- What is needed: The records must be returned word for word.

Given data below:

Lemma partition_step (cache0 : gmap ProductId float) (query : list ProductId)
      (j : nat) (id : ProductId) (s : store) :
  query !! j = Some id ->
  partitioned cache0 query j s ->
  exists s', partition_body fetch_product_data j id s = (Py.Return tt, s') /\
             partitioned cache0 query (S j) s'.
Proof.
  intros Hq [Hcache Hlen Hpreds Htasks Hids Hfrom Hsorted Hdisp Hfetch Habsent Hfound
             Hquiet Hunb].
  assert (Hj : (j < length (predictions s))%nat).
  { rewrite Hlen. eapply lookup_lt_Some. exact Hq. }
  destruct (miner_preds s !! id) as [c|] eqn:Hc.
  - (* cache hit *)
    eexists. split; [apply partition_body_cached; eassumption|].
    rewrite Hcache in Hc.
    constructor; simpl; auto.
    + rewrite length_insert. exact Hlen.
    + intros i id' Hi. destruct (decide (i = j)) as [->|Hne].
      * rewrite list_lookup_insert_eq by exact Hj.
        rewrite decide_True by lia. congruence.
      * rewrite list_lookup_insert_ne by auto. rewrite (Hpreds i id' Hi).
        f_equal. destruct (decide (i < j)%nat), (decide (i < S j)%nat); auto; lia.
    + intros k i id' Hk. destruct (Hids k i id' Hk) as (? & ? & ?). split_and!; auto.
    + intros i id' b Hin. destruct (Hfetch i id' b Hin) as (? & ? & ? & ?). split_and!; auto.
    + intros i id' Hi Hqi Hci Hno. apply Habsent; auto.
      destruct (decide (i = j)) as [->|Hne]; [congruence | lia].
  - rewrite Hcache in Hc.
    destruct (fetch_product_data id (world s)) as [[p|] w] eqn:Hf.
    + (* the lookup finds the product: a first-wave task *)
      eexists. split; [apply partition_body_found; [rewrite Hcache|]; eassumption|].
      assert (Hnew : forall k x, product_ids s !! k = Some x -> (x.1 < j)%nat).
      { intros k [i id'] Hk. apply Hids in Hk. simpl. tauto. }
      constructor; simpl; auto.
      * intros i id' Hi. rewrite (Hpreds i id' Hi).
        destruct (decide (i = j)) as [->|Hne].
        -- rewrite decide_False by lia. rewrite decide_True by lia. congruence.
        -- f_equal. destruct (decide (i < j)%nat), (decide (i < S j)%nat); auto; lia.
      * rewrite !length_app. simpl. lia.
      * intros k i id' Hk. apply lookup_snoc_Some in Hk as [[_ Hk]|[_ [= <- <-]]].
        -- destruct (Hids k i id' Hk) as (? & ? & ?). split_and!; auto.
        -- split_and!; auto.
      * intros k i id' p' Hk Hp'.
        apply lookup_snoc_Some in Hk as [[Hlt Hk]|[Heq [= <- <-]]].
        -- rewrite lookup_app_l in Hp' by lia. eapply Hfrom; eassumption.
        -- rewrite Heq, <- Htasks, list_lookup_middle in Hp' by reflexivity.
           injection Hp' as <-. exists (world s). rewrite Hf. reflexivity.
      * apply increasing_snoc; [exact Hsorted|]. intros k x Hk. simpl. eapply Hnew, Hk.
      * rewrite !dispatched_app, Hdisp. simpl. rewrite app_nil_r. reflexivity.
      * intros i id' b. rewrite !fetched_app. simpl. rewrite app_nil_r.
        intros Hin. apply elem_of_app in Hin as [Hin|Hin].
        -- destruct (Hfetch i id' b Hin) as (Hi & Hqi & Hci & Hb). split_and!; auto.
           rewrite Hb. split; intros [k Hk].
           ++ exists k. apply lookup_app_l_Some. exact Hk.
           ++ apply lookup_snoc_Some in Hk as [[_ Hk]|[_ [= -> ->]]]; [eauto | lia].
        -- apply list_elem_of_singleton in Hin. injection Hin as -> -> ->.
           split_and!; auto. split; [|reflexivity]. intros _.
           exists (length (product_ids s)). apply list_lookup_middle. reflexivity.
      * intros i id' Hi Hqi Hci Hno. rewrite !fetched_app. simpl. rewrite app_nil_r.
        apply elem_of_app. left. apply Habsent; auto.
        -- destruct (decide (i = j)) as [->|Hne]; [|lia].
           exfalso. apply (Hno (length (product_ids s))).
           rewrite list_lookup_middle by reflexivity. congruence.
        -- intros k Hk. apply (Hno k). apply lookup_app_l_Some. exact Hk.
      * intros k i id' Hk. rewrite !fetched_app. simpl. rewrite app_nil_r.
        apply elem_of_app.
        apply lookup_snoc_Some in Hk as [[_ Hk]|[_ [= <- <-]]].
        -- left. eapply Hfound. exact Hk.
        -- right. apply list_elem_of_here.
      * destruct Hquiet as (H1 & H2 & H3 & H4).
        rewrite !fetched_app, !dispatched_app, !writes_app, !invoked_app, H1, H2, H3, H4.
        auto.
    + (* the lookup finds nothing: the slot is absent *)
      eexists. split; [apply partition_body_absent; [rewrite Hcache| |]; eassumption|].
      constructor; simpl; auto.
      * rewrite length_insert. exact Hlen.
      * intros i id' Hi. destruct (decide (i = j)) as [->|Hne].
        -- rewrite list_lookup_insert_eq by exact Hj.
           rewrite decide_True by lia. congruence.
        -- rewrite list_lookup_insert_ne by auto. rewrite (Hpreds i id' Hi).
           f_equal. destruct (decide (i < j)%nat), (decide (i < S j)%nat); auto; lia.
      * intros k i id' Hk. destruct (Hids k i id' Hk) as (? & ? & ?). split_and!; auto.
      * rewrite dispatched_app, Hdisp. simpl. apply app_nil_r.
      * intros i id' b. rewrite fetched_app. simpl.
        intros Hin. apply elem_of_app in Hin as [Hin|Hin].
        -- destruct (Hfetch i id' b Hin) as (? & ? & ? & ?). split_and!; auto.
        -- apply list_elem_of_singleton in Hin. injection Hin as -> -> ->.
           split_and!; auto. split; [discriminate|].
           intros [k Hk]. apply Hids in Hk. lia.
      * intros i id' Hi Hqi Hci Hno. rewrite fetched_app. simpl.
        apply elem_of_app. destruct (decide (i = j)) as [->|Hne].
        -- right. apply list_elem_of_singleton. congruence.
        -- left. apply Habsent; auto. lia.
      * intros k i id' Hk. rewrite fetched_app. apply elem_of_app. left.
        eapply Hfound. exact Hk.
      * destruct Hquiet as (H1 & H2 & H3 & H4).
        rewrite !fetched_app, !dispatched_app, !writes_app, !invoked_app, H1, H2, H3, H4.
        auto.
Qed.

End of Given data.

- Solved exercise:
Lemma partition_step (cache0 : gmap ProductId float) (query : list ProductId)
      (j : nat) (id : ProductId) (s : store) :
  query !! j = Some id ->
  partitioned cache0 query j s ->
  exists s', partition_body fetch_product_data j id s = (Py.Return tt, s') /\
             partitioned cache0 query (S j) s'.
Proof.
  intros Hq [Hcache Hlen Hpreds Htasks Hids Hfrom Hsorted Hdisp Hfetch Habsent Hfound
             Hquiet Hunb].
  assert (Hj : (j < length (predictions s))%nat).
  { rewrite Hlen. eapply lookup_lt_Some. exact Hq. }
  destruct (miner_preds s !! id) as [c|] eqn:Hc.
  - (* cache hit *)
    eexists. split; [apply partition_body_cached; eassumption|].
    rewrite Hcache in Hc.
    constructor; simpl; auto.
    + rewrite length_insert. exact Hlen.
    + intros i id' Hi. destruct (decide (i = j)) as [->|Hne].
      * rewrite list_lookup_insert_eq by exact Hj.
        rewrite decide_True by lia. congruence.
      * rewrite list_lookup_insert_ne by auto. rewrite (Hpreds i id' Hi).
        f_equal. destruct (decide (i < j)%nat), (decide (i < S j)%nat); auto; lia.
    + intros k i id' Hk. destruct (Hids k i id' Hk) as (? & ? & ?). split_and!; auto.
    + intros i id' b Hin. destruct (Hfetch i id' b Hin) as (? & ? & ? & ?). split_and!; auto.
    + intros i id' Hi Hqi Hci Hno. apply Habsent; auto.
      destruct (decide (i = j)) as [->|Hne]; [congruence | lia].
  - rewrite Hcache in Hc.
    destruct (fetch_product_data id (world s)) as [[p|] w] eqn:Hf.
    + (* the lookup finds the product: a first-wave task *)
      eexists. split; [apply partition_body_found; [rewrite Hcache|]; eassumption|].
      assert (Hnew : forall k x, product_ids s !! k = Some x -> (x.1 < j)%nat).
      { intros k [i id'] Hk. apply Hids in Hk. simpl. tauto. }
      constructor; simpl; auto.
      * intros i id' Hi. rewrite (Hpreds i id' Hi).
        destruct (decide (i = j)) as [->|Hne].
        -- rewrite decide_False by lia. rewrite decide_True by lia. congruence.
        -- f_equal. destruct (decide (i < j)%nat), (decide (i < S j)%nat); auto; lia.
      * rewrite !length_app. simpl. lia.
      * intros k i id' Hk. apply lookup_snoc_Some in Hk as [[_ Hk]|[_ [= <- <-]]].
        -- destruct (Hids k i id' Hk) as (? & ? & ?). split_and!; auto.
        -- split_and!; auto.
      * intros k i id' p' Hk Hp'.
        apply lookup_snoc_Some in Hk as [[Hlt Hk]|[Heq [= <- <-]]].
        -- rewrite lookup_app_l in Hp' by lia. eapply Hfrom; eassumption.
        -- rewrite Heq, <- Htasks, list_lookup_middle in Hp' by reflexivity.
           injection Hp' as <-. exists (world s). rewrite Hf. reflexivity.
      * apply increasing_snoc; [exact Hsorted|]. intros k x Hk. simpl. eapply Hnew, Hk.
      * rewrite !dispatched_app, Hdisp. simpl. rewrite app_nil_r. reflexivity.
      * intros i id' b. rewrite !fetched_app. simpl. rewrite app_nil_r.
        intros Hin. apply elem_of_app in Hin as [Hin|Hin].
        -- destruct (Hfetch i id' b Hin) as (Hi & Hqi & Hci & Hb). split_and!; auto.
           rewrite Hb. split; intros [k Hk].
           ++ exists k. apply lookup_app_l_Some. exact Hk.
           ++ apply lookup_snoc_Some in Hk as [[_ Hk]|[_ [= -> ->]]]; [eauto | lia].
        -- apply list_elem_of_singleton in Hin. injection Hin as -> -> ->.
           split_and!; auto. split; [|reflexivity]. intros _.
           exists (length (product_ids s)). apply list_lookup_middle. reflexivity.
      * intros i id' Hi Hqi Hci Hno. rewrite !fetched_app. simpl. rewrite app_nil_r.
        apply elem_of_app. left. apply Habsent; auto.
        -- destruct (decide (i = j)) as [->|Hne]; [|lia].
           exfalso. apply (Hno (length (product_ids s))).
           rewrite list_lookup_middle by reflexivity. congruence.
        -- intros k Hk. apply (Hno k). apply lookup_app_l_Some. exact Hk.
      * intros k i id' Hk. rewrite !fetched_app. simpl. rewrite app_nil_r.
        apply elem_of_app.
        apply lookup_snoc_Some in Hk as [[_ Hk]|[_ [= <- <-]]].
        -- left. eapply Hfound. exact Hk.
        -- right. apply list_elem_of_here.
      * destruct Hquiet as (H1 & H2 & H3 & H4).
        rewrite !fetched_app, !dispatched_app, !writes_app, !invoked_app, H1, H2, H3, H4.
        auto.
    + (* the lookup finds nothing: the slot is absent *)
      eexists. split; [apply partition_body_absent; [rewrite Hcache| |]; eassumption|].
      constructor; simpl; auto.
      * rewrite length_insert. exact Hlen.
      * intros i id' Hi. destruct (decide (i = j)) as [->|Hne].
        -- rewrite list_lookup_insert_eq by exact Hj.
           rewrite decide_True by lia. congruence.
        -- rewrite list_lookup_insert_ne by auto. rewrite (Hpreds i id' Hi).
           f_equal. destruct (decide (i < j)%nat), (decide (i < S j)%nat); auto; lia.
      * intros k i id' Hk. destruct (Hids k i id' Hk) as (? & ? & ?). split_and!; auto.
      * rewrite dispatched_app, Hdisp. simpl. apply app_nil_r.
      * intros i id' b. rewrite fetched_app. simpl.
        intros Hin. apply elem_of_app in Hin as [Hin|Hin].
        -- destruct (Hfetch i id' b Hin) as (? & ? & ? & ?). split_and!; auto.
        -- apply list_elem_of_singleton in Hin. injection Hin as -> -> ->.
           split_and!; auto. split; [discriminate|].
           intros [k Hk]. apply Hids in Hk. lia.
      * intros i id' Hi Hqi Hci Hno. rewrite fetched_app. simpl.
        apply elem_of_app. destruct (decide (i = j)) as [->|Hne].
        -- right. apply list_elem_of_singleton. congruence.
        -- left. apply Habsent; auto. lia.
      * intros k i id' Hk. rewrite fetched_app. apply elem_of_app. left.
        eapply Hfound. exact Hk.
      * destruct Hquiet as (H1 & H2 & H3 & H4).
        rewrite !fetched_app, !dispatched_app, !writes_app, !invoked_app, H1, H2, H3, H4.
        auto.
Qed.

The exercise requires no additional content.